# [What you are asked to do]
Can you quote, word for word, every line from the first line of the records below through the line containing "(done || by left).", and nothing else?

# [Listed entries]

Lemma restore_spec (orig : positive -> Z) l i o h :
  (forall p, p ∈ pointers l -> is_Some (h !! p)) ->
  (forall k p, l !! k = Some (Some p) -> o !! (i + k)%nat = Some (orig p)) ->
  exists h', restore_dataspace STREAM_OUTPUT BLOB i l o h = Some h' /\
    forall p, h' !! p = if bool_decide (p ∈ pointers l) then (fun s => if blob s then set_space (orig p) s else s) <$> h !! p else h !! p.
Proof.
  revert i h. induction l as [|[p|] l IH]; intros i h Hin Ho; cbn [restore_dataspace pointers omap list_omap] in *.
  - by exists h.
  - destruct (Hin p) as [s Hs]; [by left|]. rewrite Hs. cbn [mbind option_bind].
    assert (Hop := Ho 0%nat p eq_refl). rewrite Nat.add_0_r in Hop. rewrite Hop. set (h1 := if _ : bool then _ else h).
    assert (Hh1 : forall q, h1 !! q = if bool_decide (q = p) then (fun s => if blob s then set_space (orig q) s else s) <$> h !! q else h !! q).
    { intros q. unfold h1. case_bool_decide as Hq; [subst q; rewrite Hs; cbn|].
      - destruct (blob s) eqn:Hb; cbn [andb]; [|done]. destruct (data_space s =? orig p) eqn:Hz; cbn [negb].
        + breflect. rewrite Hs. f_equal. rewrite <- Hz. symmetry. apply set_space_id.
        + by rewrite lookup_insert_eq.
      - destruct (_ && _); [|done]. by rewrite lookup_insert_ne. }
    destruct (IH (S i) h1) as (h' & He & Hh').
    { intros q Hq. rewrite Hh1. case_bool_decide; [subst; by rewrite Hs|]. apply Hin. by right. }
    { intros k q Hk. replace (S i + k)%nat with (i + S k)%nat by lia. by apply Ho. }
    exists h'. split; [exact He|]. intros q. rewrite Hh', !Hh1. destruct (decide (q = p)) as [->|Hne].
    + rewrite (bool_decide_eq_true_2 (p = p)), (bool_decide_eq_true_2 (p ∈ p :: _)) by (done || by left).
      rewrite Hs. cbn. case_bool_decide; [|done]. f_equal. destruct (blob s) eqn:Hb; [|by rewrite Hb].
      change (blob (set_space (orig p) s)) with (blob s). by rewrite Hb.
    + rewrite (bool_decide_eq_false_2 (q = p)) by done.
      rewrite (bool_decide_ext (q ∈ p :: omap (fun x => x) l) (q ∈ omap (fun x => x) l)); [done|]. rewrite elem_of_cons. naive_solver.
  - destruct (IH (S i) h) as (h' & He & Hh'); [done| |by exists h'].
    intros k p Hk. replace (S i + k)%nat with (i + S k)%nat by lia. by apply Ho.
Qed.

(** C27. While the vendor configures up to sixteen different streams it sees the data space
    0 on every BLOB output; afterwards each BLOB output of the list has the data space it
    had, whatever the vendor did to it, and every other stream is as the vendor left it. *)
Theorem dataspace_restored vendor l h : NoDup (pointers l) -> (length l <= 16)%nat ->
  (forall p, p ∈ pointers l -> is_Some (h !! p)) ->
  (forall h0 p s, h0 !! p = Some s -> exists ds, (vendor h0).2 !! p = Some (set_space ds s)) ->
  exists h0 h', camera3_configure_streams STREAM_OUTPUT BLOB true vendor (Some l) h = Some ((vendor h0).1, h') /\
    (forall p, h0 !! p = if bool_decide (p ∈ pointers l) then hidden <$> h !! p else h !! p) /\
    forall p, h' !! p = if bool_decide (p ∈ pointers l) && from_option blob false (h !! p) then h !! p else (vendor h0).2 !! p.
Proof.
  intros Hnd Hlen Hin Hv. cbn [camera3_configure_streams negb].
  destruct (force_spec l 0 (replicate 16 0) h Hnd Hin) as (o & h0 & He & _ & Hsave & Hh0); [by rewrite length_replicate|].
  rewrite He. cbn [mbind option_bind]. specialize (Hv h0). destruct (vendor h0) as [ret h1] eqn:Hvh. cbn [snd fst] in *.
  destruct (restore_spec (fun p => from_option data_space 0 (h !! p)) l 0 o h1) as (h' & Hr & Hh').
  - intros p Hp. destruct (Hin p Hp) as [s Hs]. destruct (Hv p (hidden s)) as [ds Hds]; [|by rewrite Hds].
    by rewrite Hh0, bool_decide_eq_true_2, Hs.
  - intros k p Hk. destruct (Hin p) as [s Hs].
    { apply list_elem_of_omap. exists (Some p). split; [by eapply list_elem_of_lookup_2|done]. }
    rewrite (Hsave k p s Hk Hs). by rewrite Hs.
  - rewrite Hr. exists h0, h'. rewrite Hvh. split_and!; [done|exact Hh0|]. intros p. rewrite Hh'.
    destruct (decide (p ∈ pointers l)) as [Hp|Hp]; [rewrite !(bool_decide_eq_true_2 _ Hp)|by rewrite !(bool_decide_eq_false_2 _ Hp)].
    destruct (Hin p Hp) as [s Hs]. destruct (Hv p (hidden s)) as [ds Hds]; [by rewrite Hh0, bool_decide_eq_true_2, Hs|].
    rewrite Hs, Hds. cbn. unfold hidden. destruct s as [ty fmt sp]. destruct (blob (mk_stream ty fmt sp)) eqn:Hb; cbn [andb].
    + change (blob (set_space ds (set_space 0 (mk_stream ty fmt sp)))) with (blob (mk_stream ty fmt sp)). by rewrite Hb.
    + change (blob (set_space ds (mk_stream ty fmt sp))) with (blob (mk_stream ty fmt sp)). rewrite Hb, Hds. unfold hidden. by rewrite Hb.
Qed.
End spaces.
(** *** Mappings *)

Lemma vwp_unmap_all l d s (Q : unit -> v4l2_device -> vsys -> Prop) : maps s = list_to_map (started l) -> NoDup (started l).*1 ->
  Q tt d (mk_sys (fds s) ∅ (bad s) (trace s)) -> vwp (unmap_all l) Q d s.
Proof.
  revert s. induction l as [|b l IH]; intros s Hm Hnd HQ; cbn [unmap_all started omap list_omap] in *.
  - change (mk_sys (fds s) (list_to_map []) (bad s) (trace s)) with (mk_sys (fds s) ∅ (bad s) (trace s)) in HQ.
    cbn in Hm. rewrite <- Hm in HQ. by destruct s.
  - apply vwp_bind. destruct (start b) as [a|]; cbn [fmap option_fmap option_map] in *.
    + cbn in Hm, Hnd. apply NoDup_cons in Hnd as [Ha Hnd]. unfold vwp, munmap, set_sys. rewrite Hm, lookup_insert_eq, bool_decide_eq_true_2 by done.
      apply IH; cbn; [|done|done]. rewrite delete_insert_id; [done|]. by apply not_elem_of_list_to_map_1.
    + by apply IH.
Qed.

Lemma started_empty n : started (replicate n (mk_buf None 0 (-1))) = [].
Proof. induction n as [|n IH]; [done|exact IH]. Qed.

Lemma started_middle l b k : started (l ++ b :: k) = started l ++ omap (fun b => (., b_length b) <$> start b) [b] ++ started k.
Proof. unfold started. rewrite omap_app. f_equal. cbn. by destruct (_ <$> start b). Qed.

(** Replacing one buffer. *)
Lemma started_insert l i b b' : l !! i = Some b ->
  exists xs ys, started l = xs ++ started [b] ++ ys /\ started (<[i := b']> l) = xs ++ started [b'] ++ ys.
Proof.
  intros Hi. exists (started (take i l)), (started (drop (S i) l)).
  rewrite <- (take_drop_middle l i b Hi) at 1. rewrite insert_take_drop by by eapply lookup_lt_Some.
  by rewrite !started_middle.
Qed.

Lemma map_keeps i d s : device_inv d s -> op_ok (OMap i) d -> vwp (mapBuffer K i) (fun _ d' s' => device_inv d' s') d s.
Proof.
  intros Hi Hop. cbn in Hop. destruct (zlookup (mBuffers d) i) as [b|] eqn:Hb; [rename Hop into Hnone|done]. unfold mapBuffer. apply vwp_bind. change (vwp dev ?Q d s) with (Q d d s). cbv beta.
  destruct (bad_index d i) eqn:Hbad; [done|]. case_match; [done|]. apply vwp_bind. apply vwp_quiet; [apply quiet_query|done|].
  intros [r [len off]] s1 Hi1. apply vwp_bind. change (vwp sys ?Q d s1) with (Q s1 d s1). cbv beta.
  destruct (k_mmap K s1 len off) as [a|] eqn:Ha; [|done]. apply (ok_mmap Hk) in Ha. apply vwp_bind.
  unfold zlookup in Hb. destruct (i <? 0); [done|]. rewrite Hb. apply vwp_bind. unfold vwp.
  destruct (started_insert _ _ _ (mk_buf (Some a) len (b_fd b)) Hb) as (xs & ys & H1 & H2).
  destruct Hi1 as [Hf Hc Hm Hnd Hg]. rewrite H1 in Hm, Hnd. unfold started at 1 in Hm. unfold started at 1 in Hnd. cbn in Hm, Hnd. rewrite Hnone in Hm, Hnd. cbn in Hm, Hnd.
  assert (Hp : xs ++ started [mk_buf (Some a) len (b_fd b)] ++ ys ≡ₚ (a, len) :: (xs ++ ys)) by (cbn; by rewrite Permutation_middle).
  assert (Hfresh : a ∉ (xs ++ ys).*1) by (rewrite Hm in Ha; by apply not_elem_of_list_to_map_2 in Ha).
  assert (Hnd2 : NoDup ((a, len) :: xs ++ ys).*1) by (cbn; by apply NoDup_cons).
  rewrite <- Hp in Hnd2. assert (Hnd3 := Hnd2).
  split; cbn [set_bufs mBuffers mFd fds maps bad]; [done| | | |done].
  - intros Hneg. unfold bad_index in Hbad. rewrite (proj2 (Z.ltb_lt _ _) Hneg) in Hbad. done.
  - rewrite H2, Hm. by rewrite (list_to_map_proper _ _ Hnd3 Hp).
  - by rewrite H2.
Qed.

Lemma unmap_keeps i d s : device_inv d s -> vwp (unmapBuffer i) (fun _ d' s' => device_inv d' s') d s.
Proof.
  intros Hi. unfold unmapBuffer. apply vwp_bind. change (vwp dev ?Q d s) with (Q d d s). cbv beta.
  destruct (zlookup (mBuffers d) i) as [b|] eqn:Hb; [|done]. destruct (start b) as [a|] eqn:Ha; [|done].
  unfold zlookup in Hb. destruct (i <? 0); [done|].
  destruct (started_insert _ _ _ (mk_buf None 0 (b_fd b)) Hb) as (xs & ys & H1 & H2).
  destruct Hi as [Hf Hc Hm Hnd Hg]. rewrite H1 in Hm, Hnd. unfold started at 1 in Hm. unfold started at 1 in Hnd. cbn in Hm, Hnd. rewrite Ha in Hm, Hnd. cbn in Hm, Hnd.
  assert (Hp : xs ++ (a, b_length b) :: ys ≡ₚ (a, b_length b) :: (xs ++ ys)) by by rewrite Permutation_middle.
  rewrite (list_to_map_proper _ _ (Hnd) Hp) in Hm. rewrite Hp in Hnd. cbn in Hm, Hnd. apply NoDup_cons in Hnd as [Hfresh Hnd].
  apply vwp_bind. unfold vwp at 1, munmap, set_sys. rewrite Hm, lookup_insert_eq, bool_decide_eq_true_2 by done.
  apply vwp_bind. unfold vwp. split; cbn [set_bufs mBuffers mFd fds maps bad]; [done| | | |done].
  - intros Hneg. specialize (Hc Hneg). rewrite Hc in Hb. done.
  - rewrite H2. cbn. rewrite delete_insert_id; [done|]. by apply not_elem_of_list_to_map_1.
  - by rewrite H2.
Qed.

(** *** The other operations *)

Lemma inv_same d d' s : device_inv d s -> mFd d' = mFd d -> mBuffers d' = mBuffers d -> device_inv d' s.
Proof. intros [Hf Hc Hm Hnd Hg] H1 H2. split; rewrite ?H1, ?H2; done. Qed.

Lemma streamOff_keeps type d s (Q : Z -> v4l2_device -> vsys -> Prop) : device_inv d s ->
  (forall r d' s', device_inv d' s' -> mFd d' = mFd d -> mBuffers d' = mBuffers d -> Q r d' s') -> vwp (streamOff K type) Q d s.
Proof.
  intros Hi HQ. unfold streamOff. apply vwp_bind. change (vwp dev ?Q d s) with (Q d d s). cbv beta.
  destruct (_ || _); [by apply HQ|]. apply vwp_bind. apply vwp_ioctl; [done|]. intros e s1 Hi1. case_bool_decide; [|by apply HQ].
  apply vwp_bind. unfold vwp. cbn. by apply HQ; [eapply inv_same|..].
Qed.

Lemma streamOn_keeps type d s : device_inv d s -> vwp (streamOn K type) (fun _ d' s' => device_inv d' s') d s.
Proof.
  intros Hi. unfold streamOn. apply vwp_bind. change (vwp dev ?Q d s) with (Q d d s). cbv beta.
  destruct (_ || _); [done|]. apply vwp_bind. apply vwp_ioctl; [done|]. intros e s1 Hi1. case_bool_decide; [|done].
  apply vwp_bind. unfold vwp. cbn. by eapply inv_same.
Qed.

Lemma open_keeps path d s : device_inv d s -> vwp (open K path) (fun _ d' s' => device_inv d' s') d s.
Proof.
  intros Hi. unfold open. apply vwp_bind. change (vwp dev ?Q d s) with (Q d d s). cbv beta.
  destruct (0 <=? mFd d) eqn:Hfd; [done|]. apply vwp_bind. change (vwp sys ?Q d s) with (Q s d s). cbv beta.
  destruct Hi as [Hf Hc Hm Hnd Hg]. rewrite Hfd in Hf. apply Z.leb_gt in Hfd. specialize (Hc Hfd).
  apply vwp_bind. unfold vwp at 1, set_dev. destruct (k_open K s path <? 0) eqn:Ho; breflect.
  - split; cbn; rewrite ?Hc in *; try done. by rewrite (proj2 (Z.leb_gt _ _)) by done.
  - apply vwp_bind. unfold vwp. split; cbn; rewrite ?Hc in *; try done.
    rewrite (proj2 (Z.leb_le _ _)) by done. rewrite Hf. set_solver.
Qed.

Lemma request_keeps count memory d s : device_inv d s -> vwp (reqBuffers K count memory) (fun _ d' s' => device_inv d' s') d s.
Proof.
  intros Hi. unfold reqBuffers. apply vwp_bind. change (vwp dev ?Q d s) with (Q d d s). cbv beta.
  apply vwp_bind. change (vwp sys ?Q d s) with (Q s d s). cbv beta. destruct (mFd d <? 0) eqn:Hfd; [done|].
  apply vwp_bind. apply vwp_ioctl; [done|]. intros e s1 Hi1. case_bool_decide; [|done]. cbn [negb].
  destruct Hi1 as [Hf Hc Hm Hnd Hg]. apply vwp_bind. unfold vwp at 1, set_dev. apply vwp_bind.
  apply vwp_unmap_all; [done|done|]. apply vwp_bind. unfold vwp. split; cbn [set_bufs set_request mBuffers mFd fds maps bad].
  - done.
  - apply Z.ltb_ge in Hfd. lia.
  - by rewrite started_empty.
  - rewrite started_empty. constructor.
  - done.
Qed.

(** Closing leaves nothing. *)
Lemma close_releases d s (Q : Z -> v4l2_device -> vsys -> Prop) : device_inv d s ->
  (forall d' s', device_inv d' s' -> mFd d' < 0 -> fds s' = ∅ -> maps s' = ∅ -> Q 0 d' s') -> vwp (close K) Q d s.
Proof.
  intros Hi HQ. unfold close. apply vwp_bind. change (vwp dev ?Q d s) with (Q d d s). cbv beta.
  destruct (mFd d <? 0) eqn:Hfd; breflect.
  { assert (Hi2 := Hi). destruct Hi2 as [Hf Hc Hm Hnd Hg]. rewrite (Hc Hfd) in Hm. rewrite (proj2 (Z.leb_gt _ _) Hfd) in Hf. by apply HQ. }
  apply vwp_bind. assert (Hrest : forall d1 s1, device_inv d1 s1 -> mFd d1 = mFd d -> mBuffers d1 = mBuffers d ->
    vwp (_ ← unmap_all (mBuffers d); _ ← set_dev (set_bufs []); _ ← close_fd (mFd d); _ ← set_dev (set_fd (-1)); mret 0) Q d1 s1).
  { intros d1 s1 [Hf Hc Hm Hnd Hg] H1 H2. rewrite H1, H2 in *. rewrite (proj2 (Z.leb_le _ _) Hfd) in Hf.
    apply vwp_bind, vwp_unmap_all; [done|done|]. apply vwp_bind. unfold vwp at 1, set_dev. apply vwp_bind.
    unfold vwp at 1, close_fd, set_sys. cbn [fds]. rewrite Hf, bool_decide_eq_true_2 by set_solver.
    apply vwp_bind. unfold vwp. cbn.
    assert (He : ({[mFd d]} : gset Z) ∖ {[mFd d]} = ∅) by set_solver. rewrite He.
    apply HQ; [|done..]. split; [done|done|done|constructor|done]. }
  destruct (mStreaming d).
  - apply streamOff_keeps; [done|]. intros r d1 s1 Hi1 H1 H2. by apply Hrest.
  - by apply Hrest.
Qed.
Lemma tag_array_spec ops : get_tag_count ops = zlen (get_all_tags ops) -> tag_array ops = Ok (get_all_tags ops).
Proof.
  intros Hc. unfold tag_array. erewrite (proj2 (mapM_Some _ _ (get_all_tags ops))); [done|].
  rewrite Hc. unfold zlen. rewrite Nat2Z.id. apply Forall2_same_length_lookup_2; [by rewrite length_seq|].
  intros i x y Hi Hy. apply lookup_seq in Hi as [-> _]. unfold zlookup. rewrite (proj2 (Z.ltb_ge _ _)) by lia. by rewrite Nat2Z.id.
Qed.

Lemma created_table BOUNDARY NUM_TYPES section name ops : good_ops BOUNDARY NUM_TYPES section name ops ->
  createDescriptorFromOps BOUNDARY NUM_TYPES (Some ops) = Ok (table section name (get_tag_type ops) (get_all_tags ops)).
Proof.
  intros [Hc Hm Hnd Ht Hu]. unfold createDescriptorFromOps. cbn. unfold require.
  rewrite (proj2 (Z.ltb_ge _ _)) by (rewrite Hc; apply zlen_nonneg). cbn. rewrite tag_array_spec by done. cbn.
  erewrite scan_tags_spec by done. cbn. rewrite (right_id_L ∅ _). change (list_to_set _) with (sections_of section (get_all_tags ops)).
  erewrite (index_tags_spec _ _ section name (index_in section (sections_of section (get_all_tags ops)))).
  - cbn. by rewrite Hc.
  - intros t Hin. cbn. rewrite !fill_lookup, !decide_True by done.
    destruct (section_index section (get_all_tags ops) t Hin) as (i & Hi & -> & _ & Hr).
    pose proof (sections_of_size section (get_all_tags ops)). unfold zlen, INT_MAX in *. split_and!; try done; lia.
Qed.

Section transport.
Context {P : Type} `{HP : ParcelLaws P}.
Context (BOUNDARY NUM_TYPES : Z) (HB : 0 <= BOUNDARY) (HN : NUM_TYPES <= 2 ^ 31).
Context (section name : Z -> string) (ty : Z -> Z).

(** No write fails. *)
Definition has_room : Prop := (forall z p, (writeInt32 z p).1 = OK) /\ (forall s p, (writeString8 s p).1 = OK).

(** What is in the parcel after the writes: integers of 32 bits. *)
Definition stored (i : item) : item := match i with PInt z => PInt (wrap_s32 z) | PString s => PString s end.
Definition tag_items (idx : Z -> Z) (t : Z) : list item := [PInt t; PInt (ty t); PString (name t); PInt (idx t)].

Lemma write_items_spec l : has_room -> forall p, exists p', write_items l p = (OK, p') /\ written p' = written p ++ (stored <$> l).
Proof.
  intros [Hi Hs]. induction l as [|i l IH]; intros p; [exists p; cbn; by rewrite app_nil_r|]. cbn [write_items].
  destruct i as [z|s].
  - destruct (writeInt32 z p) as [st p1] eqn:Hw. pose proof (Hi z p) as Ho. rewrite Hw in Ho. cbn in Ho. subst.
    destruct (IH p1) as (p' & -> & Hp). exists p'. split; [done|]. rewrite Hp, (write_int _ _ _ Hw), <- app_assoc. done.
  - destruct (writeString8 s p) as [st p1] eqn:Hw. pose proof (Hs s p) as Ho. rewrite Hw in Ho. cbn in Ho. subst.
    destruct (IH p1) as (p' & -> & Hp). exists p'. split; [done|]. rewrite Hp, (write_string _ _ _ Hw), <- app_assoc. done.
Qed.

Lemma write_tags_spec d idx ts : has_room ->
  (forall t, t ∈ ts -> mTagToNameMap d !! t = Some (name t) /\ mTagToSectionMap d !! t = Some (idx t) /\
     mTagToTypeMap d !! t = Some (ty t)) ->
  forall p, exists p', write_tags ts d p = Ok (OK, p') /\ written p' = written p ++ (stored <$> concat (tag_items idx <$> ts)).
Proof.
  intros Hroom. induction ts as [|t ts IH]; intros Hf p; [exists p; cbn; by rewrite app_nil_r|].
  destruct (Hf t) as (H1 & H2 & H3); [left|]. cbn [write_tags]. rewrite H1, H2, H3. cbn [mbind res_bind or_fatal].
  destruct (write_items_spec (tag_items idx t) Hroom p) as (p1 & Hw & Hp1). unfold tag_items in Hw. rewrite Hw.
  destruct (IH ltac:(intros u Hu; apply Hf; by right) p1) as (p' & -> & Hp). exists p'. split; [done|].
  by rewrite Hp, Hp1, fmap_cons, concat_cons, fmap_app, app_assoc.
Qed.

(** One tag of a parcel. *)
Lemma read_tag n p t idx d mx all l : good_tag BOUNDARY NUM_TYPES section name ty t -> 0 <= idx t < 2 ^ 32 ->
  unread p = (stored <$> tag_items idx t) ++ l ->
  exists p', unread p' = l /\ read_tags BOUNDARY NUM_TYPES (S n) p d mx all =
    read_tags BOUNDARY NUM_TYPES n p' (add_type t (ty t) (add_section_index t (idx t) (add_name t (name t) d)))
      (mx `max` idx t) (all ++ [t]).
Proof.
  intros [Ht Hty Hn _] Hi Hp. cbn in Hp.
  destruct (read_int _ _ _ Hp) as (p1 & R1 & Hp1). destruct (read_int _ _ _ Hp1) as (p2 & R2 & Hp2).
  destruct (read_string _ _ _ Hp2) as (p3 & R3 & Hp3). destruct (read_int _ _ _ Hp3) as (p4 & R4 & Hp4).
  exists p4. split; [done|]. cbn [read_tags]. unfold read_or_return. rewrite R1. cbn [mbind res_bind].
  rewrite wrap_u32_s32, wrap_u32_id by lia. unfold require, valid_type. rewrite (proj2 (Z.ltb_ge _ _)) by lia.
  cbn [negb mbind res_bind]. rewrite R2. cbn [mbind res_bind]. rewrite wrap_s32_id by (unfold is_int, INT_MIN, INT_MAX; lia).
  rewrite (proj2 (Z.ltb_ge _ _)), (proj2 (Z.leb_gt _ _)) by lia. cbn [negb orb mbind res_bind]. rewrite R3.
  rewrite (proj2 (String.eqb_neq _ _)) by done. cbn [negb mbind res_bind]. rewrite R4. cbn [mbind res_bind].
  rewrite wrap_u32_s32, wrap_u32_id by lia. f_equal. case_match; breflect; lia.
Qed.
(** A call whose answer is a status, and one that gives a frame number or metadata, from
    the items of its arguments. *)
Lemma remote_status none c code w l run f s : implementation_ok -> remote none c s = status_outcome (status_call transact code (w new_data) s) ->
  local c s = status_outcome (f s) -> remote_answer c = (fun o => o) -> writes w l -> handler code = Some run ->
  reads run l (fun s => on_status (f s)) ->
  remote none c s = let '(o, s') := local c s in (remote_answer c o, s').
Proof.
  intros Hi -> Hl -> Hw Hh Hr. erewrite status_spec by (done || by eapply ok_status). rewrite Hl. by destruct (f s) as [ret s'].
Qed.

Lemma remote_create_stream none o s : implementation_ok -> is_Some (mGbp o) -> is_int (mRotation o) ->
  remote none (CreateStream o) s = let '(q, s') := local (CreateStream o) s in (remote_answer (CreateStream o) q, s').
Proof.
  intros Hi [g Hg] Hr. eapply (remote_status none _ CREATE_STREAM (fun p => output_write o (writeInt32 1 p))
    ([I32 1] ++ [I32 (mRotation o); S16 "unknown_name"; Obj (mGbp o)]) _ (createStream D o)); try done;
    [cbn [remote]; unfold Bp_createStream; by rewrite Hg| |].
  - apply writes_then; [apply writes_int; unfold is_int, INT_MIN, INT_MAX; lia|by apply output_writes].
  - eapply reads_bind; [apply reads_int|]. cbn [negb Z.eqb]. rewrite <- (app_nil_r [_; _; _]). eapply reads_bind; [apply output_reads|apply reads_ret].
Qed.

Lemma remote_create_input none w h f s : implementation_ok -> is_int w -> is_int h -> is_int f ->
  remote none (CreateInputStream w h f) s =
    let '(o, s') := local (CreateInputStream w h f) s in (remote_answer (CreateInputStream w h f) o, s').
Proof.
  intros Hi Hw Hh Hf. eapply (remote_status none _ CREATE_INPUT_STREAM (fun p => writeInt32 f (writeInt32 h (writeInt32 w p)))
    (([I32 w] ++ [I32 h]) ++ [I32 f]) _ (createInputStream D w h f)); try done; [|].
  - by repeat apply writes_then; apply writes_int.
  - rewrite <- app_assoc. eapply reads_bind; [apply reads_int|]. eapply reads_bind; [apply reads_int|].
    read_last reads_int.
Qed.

# [Completed task]
Lemma restore_spec (orig : positive -> Z) l i o h :
  (forall p, p ∈ pointers l -> is_Some (h !! p)) ->
  (forall k p, l !! k = Some (Some p) -> o !! (i + k)%nat = Some (orig p)) ->
  exists h', restore_dataspace STREAM_OUTPUT BLOB i l o h = Some h' /\
    forall p, h' !! p = if bool_decide (p ∈ pointers l) then (fun s => if blob s then set_space (orig p) s else s) <$> h !! p else h !! p.
Proof.
  revert i h. induction l as [|[p|] l IH]; intros i h Hin Ho; cbn [restore_dataspace pointers omap list_omap] in *.
  - by exists h.
  - destruct (Hin p) as [s Hs]; [by left|]. rewrite Hs. cbn [mbind option_bind].
    assert (Hop := Ho 0%nat p eq_refl). rewrite Nat.add_0_r in Hop. rewrite Hop. set (h1 := if _ : bool then _ else h).
    assert (Hh1 : forall q, h1 !! q = if bool_decide (q = p) then (fun s => if blob s then set_space (orig q) s else s) <$> h !! q else h !! q).
    { intros q. unfold h1. case_bool_decide as Hq; [subst q; rewrite Hs; cbn|].
      - destruct (blob s) eqn:Hb; cbn [andb]; [|done]. destruct (data_space s =? orig p) eqn:Hz; cbn [negb].
        + breflect. rewrite Hs. f_equal. rewrite <- Hz. symmetry. apply set_space_id.
        + by rewrite lookup_insert_eq.
      - destruct (_ && _); [|done]. by rewrite lookup_insert_ne. }
    destruct (IH (S i) h1) as (h' & He & Hh').
    { intros q Hq. rewrite Hh1. case_bool_decide; [subst; by rewrite Hs|]. apply Hin. by right. }
    { intros k q Hk. replace (S i + k)%nat with (i + S k)%nat by lia. by apply Ho. }
    exists h'. split; [exact He|]. intros q. rewrite Hh', !Hh1. destruct (decide (q = p)) as [->|Hne].
    + rewrite (bool_decide_eq_true_2 (p = p)), (bool_decide_eq_true_2 (p ∈ p :: _)) by (done || by left).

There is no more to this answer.